As we age, the anatomy and physiology of our brain decline, and so do our cognitive abilities. As our brain shrivels and its functions dwindle, cognitive processes slow down and fail. Yet, brain and cognitive systems do not endure the assaults of aging passively; they respond plastically to these attacks by reorganizing their functions. Functional neuroimaging techniques, such as positron emission tomography (PET) and functional MRI (fMRI), provide ideal methods to investigate patterns of neurocognitive decline and compensation in older adults. During cognitive performance, older adults (OAs) often fail to activate some of the brain regions recruited by young adults (YAs), and instead recruit other brain regions. These age-related changes in brain activity can be linked directly to the effects of aging on behavioral measures, providing a bridge between cerebral aging and cognitive aging. For this reason, the field of functional neuroimaging of cognitive aging has grown very fast since the mid-1990s. The goal of this chapter is to provide a concise introduction to this new and exiting field. As an introduction, we briefly describe two consistent patterns of age-related changes in brain activity. Then we review PET and fMRI studies of aging in various cognitive domains. Finally, we discuss some current issues and future directions.

Introduction

Functional neuroimaging studies have revealed at least two consistent patterns of age-related changes in brain activity during cognitive performance. First, several studies, particularly in the visual perception domain, have found an age-related decrease in occipital activity coupled with an age-related increase in PFC activity. Grady et al. (1994) were the first to describe this occipital-decrease/frontal-increase (ODFI) pattern, and they suggested that OAs compensated for visual processing deficits (occipital decrease) by recruiting higher-order cognitive processes (PFC increase). In this study OAs and YAs were matched in accuracy but differed in reaction times (RTs), so the authors further suggested that additional recruitment of PFC functions allows OAs to maintain a good accuracy level at the expense of slower reaction times. Most subsequent studies that found OFDI endorsed Grady et al.'s compensatory account of age-related PFC increases.
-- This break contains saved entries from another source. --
(** X6: a row without any cell ends the script with [IndexError] at line 10,
    before any curve metadata is read and whatever the curves are. *)
Theorem empty_row_IndexError file log :
  file !! 0 = Some (complete log) → [] ∈ data log →
  plotlog file = Raise IndexError.
Proof.
  intros Hlog Hrow. rewrite (plotlog_complete _ _ Hlog).
  rewrite index_curve, (curve_short 0 (data log) []); [done..|simpl; lia].
Qed.

(** ** What the script does not look at *)

(** X7: only the first element of the document is read. *)
Theorem only_first_log (entry : Entry num) rest :
  plotlog (entry :: rest) = plotlog [entry].
Proof. by rewrite !plotlog_tracks. Qed.

(** ** Documents without a non-index curve *)

(** X10: with at most one curve the loop does not run: the script extracts
    the index column and shows a titled figure without axes, and the metadata
    of the only curve is never read. *)
Theorem single_curve_no_subplot file log :
  file !! 0 = Some (complete log) → length (curves log) ≤ 1 →
  plotlog file = (_ ← index (data log); Ok (shown_figure [])).
Proof.
  intros Hlog HN. rewrite (plotlog_complete _ _ Hlog).
  replace (length (curves log) - 1) with 0 by lia. simpl.
  by destruct (index (data log)).
Qed.

(** ** The figure on screen *)

(** X11: a run that ends normally has set the figure title
    ["JSON Well Log"] and reached [plt.show()], and the current axes is the
    subplot of the last curve. *)
Theorem shown_figure_state file fig :
  plotlog file = Ok fig →
  fig_suptitle fig = Some "JSON Well Log"%string ∧ fig_shown fig = true ∧
  fig_current fig =
    (if fig_axes fig is [] then None else Some (length (fig_axes fig) - 1)).
Proof.
  rewrite plotlog_tracks.
  destruct (list_getitem file 0) as [entry|]; simpl; [|done].
  destruct (entry_getitem (entry_curves entry) _) as [cs|]; simpl; [|done].
  destruct (entry_getitem (entry_data entry) _) as [rows|]; simpl; [|done].
  destruct (index rows) as [idx|]; simpl; [|done].
  destruct (py_map _ (seq 1 _)) as [axs|]; simpl; [|done].
  by intros [= <-].
Qed.

(** X12: an iteration that ends normally, run on a figure whose subplots
    all sit at lower positions, has added exactly one axes, at position
    [curveIndex], behind the axes that were there, which it leaves as they
    were; the new axes is the current one, and title and display state are
    untouched. *)
Theorem loop_body_appends cs rows idx i s s' :
  index rows = Ok idx → 1 ≤ i < length cs →
  Forall (λ ax, ax_num ax < i) (fig_axes s) →
  loop_body cs rows idx i s = Ok ((), s') →
  ∃ ax, fig_axes s' = fig_axes s ++ [ax] ∧ ax_num ax = i ∧
    fig_current s' = Some (length (fig_axes s)) ∧
    fig_suptitle s' = fig_suptitle s ∧ fig_shown s' = fig_shown s.
Proof.
  intros Hidx Hi Hlow.
  rewrite loop_body_track; [|lia|by apply curve_length in Hidx|done].
  destruct (track cs rows idx i) as [ax|] eqn:Hax; [|done].
  intros [= <-]. exists ax. simpl. split; [done|].
  split; [by eapply track_num|done].
Qed.

(** ** Exactly the documents that are rendered *)

(** X1: the script reaches [plt.show()] exactly when the first element of
    the document has both keys, every row has a cell for the index and for
    each curve and, if there are at least two curves, every curve has a
    [name] and a [unit] and every cell that belongs to a curve can be
    converted to a double. *)
Theorem plotlog_Ok_iff file :
  (∃ fig, plotlog file = Ok fig) ↔
  ∃ log, file !! 0 = Some (complete log) ∧ renderable log.
Proof.
  split.
  - intros [fig Hfig].
    assert (∃ log, file !! 0 = Some (complete log)) as [log Hlog].
    { rewrite plotlog_tracks in Hfig. unfold list_getitem in Hfig.
      destruct (file !! 0) as [[[cs|] [rows|]]|]; try done.
      by exists {| curves := cs; data := rows |}. }
    exists log. split; [done|].
    destruct (plotlog_Ok_track _ _ _ Hlog Hfig) as (idx & Hidx & _ & Hax).
    rewrite index_curve in Hidx.
    pose proof (curve_Ok_inv _ _ _ Hidx) as Hidx_len.
    split.
    + apply Forall_lookup. intros k row Hrow. unfold cells_needed.
      pose proof (Forall_lookup_1 _ _ _ _ Hidx_len Hrow) as H0. simpl in H0.
      destruct (decide (2 ≤ length (curves log))) as [HN|HN]; [|lia].
      destruct (Hax (length (curves log) - 1)) as (ax & _ & Htrack); [lia|].
      apply track_Ok_inv in Htrack as (crv & ? & ? & Hcrv & _).
      apply curve_Ok_inv in Hcrv.
      pose proof (Forall_lookup_1 _ _ _ _ Hcrv Hrow) as H1. simpl in H1. lia.
    + intros HN. split.
      * apply Forall_lookup. intros j c Hc.
        pose proof (lookup_lt_Some _ _ _ Hc) as Hj.
        destruct (decide (j = 0)) as [->|Hne].
        -- destruct (Hax 1) as (ax & _ & Htrack); [lia|].
           apply track_Ok_inv in Htrack as (? & ? & yl & _ & _ & Hyl & _).
           simpl in Hyl. by eapply label_Ok_has_keys.
        -- destruct (Hax j) as (ax & _ & Htrack); [lia|].
           apply track_Ok_inv in Htrack as (? & xl & ? & _ & Hxl & _).
           by eapply label_Ok_has_keys.
      * apply Forall_lookup. intros k row Hrow.
        apply Forall_lookup. intros j c Hc.
        apply lookup_take_Some in Hc as [Hc Hj].
        destruct (decide (j = 0)) as [->|Hne].
        -- destruct (Hax 1) as (ax & _ & Htrack); [lia|].
           apply track_Ok_plottable in Htrack as (? & _ & _ & Hpi).
           apply (curve_cells _ _ _ plottable Hidx) in Hpi.
           by eapply (Forall_lookup_1 _ _ _ _ Hpi Hrow).
        -- destruct (Hax j) as (ax & _ & Htrack); [lia|].
           apply track_Ok_plottable in Htrack as (crv & Hcrv & Hpc & _).
           apply (curve_cells _ _ _ plottable Hcrv) in Hpc.
           by eapply (Forall_lookup_1 _ _ _ _ Hpc Hrow).
  - intros (log & Hlog & Hrows & Hrest). unfold cells_needed in Hrows.
    destruct (decide (2 ≤ length (curves log))) as [HN|HN].
    + destruct (Hrest HN) as [Hkeys Hcells].
      eapply plotlog_total; [done|done| |done].
      eapply Forall_impl; [exact Hrows|]. simpl. intros; lia.
    + rewrite (plotlog_complete _ _ Hlog).
      destruct (curve_total 0 (data log)) as [idx Hidx].
      { eapply Forall_impl; [exact Hrows|]. simpl. intros; lia. }
      rewrite index_curve, Hidx. simpl.
      replace (length (curves log) - 1) with 0 by lia. simpl. by eexists.
Qed.

(** X5: when the rows are long enough, every cell can be converted to a
    double and there are at least two curves, the curve metadata is read in
    the order of the curves, [name] before [unit]: the script ends with the
    [KeyError] of the first key that is missing. *)
Theorem first_missing_key_raised file log i c k :
  file !! 0 = Some (complete log) →
  Forall (λ row, cells_needed log ≤ length row) (data log) →
  Forall (Forall plottable) (data log) →
  2 ≤ length (curves log) →
  curves log !! i = Some c → missing_key c = Some k →
  Forall has_keys (take i (curves log)) →
  plotlog file = Raise (KeyError k).
Proof.
  intros Hlog Hrows Hcells HN Hc Hk Hbefore. unfold cells_needed in Hrows.
  pose proof (lookup_lt_Some _ _ _ Hc) as Hi.
  assert (∀ j, j < length (curves log) →
            ∃ crv, curve j (data log) = Ok crv ∧ Forall plottable crv)
    as Hcurve.
  { intros j Hj. destruct (curve_total j (data log)) as [crv Hcrv].
    - eapply Forall_impl; [exact Hrows|]. simpl. intros; lia.
    - exists crv. split; [done|]. by eapply curve_plottable. }
  pose proof (label_missing_key _ _ _ _ Hc Hk) as Hlabel.
  rewrite (plotlog_complete _ _ Hlog).
  destruct (Hcurve 0) as (idx & Hidx & Hpi); [lia|].
  rewrite index_curve, Hidx. simpl.
  set (i' := i `max` 1).
  assert (seq 1 (length (curves log) - 1) =
          seq 1 (i' - 1) ++ i' :: seq (S i') (length (curves log) - 1 - i'))
    as ->.
  { replace (length (curves log) - 1)
      with ((i' - 1) + S (length (curves log) - 1 - i')) at 1 by lia.
    rewrite seq_app. simpl. do 2 f_equal; [lia|f_equal; lia]. }
  destruct (py_map_total (track (curves log) (data log) idx) (seq 1 (i' - 1)))
    as [axs Haxs].
  { intros j Hj. apply elem_of_seq in Hj.
    destruct (Hcurve j) as (crv & Hcrv & Hpc); [lia|].
    destruct (label_prefix_has_keys (curves log) i j) as [xl Hxl];
      [done|lia|lia|].
    destruct (label_prefix_has_keys (curves log) i 0) as [yl Hyl];
      [done|lia|lia|].
    by eapply track_Ok. }
  rewrite (py_map_first_Raise _ _ _ _ _ (KeyError k) Haxs); [done|].
  unfold track.
  destruct (Hcurve i') as (crv & -> & Hpc); [lia|]. simpl.
  rewrite (to_float_array_Ok crv Hpc). simpl.
  rewrite (to_float_array_Ok idx Hpi). simpl.
  destruct (decide (i = 0)) as [->|Hne].
  - replace i' with 1 by lia. simpl. by rewrite Hlabel.
  - replace i' with i by lia.
    destruct (decide (i = 1)) as [->|Hne1].
    + destruct (label_prefix_has_keys (curves log) 1 0) as [yl ->];
        [done|lia|lia|]. simpl. by rewrite Hlabel.
    + simpl. by rewrite Hlabel.
Qed.

(** X8: cells beyond the index and one per curve are never read: cutting
    every row down to them changes neither the figure nor the exception. *)
Theorem extra_cells_ignored log (rest : list (Entry num)) :
  plotlog (complete log :: rest) = plotlog [complete (trim log)].
Proof.
  rewrite !plotlog_tracks. unfold trim, cells_needed. simpl.
  rewrite !index_curve, curve_take by lia.
  destruct (curve 0 (data log)) as [idx|]; simpl; [|done].
  erewrite py_map_ext; [done|].
  intros i Hi. apply elem_of_seq in Hi. unfold track.
  by rewrite curve_take by lia.
Qed.

(** X9: of the curve metadata only [name] and [unit] are read: two curve
    lists that agree on these keys, position by position, give the same
    figure or the same exception. *)
Theorem extra_keys_ignored cs cs' rows (rest rest' : list (Entry num)) :
  Forall2 same_labels cs cs' →
  plotlog (complete {| curves := cs; data := rows |} :: rest) =
  plotlog (complete {| curves := cs'; data := rows |} :: rest').
Proof.
  intros Hsame. rewrite !plotlog_tracks. simpl.
  destruct (index rows) as [idx|]; simpl; [|done].
  rewrite <- (Forall2_length _ _ _ Hsame).
  rewrite (py_map_ext (track cs rows idx) (track cs' rows idx)); [done|].
  intros i _. unfold track.
  rewrite <- (Forall2_length _ _ _ Hsame).
  by rewrite !(label_same_labels cs cs').
Qed.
A second consistent finding is a tendency of OAs to show more bilateral (less asymmetric) PFC activations than YAs. This pattern was conceptualized as a Hemispheric Asymmetry Reduction in Older Adults (HAROLD) model (Cabeza, 2002), and a sample of studies supporting the model are listed in table 12.1. The HAROLD pattern was originally described by Cabeza, Grady et al. (1997) and attributed to a compensatory mechanism. This compensation account is consistent with evidence that bilateral activity in OAs is positively correlated with successful cognitive performance (Reuter-Lorenz et al., 2000), and is found in high-performing rather than in low-performing OAs (Cabeza et al., 2002; Rosen et al., 2002). However, an alternative account is that a more widespread activation pattern reflects an age-related difficulty in engaging specialized neural mechanisms (e.g., Li & Lindenberger, 1999; Logan et al., 2002). This dedifferentiation account is consistent with an age-related increase in correlations across tasks (Lindenberger & Baltes, 1994). In general, available evidence tends to be more consistent with the compensation than with the dedifferentiation account (Daselaar & Cabeza, 2005), but further research is certainly required.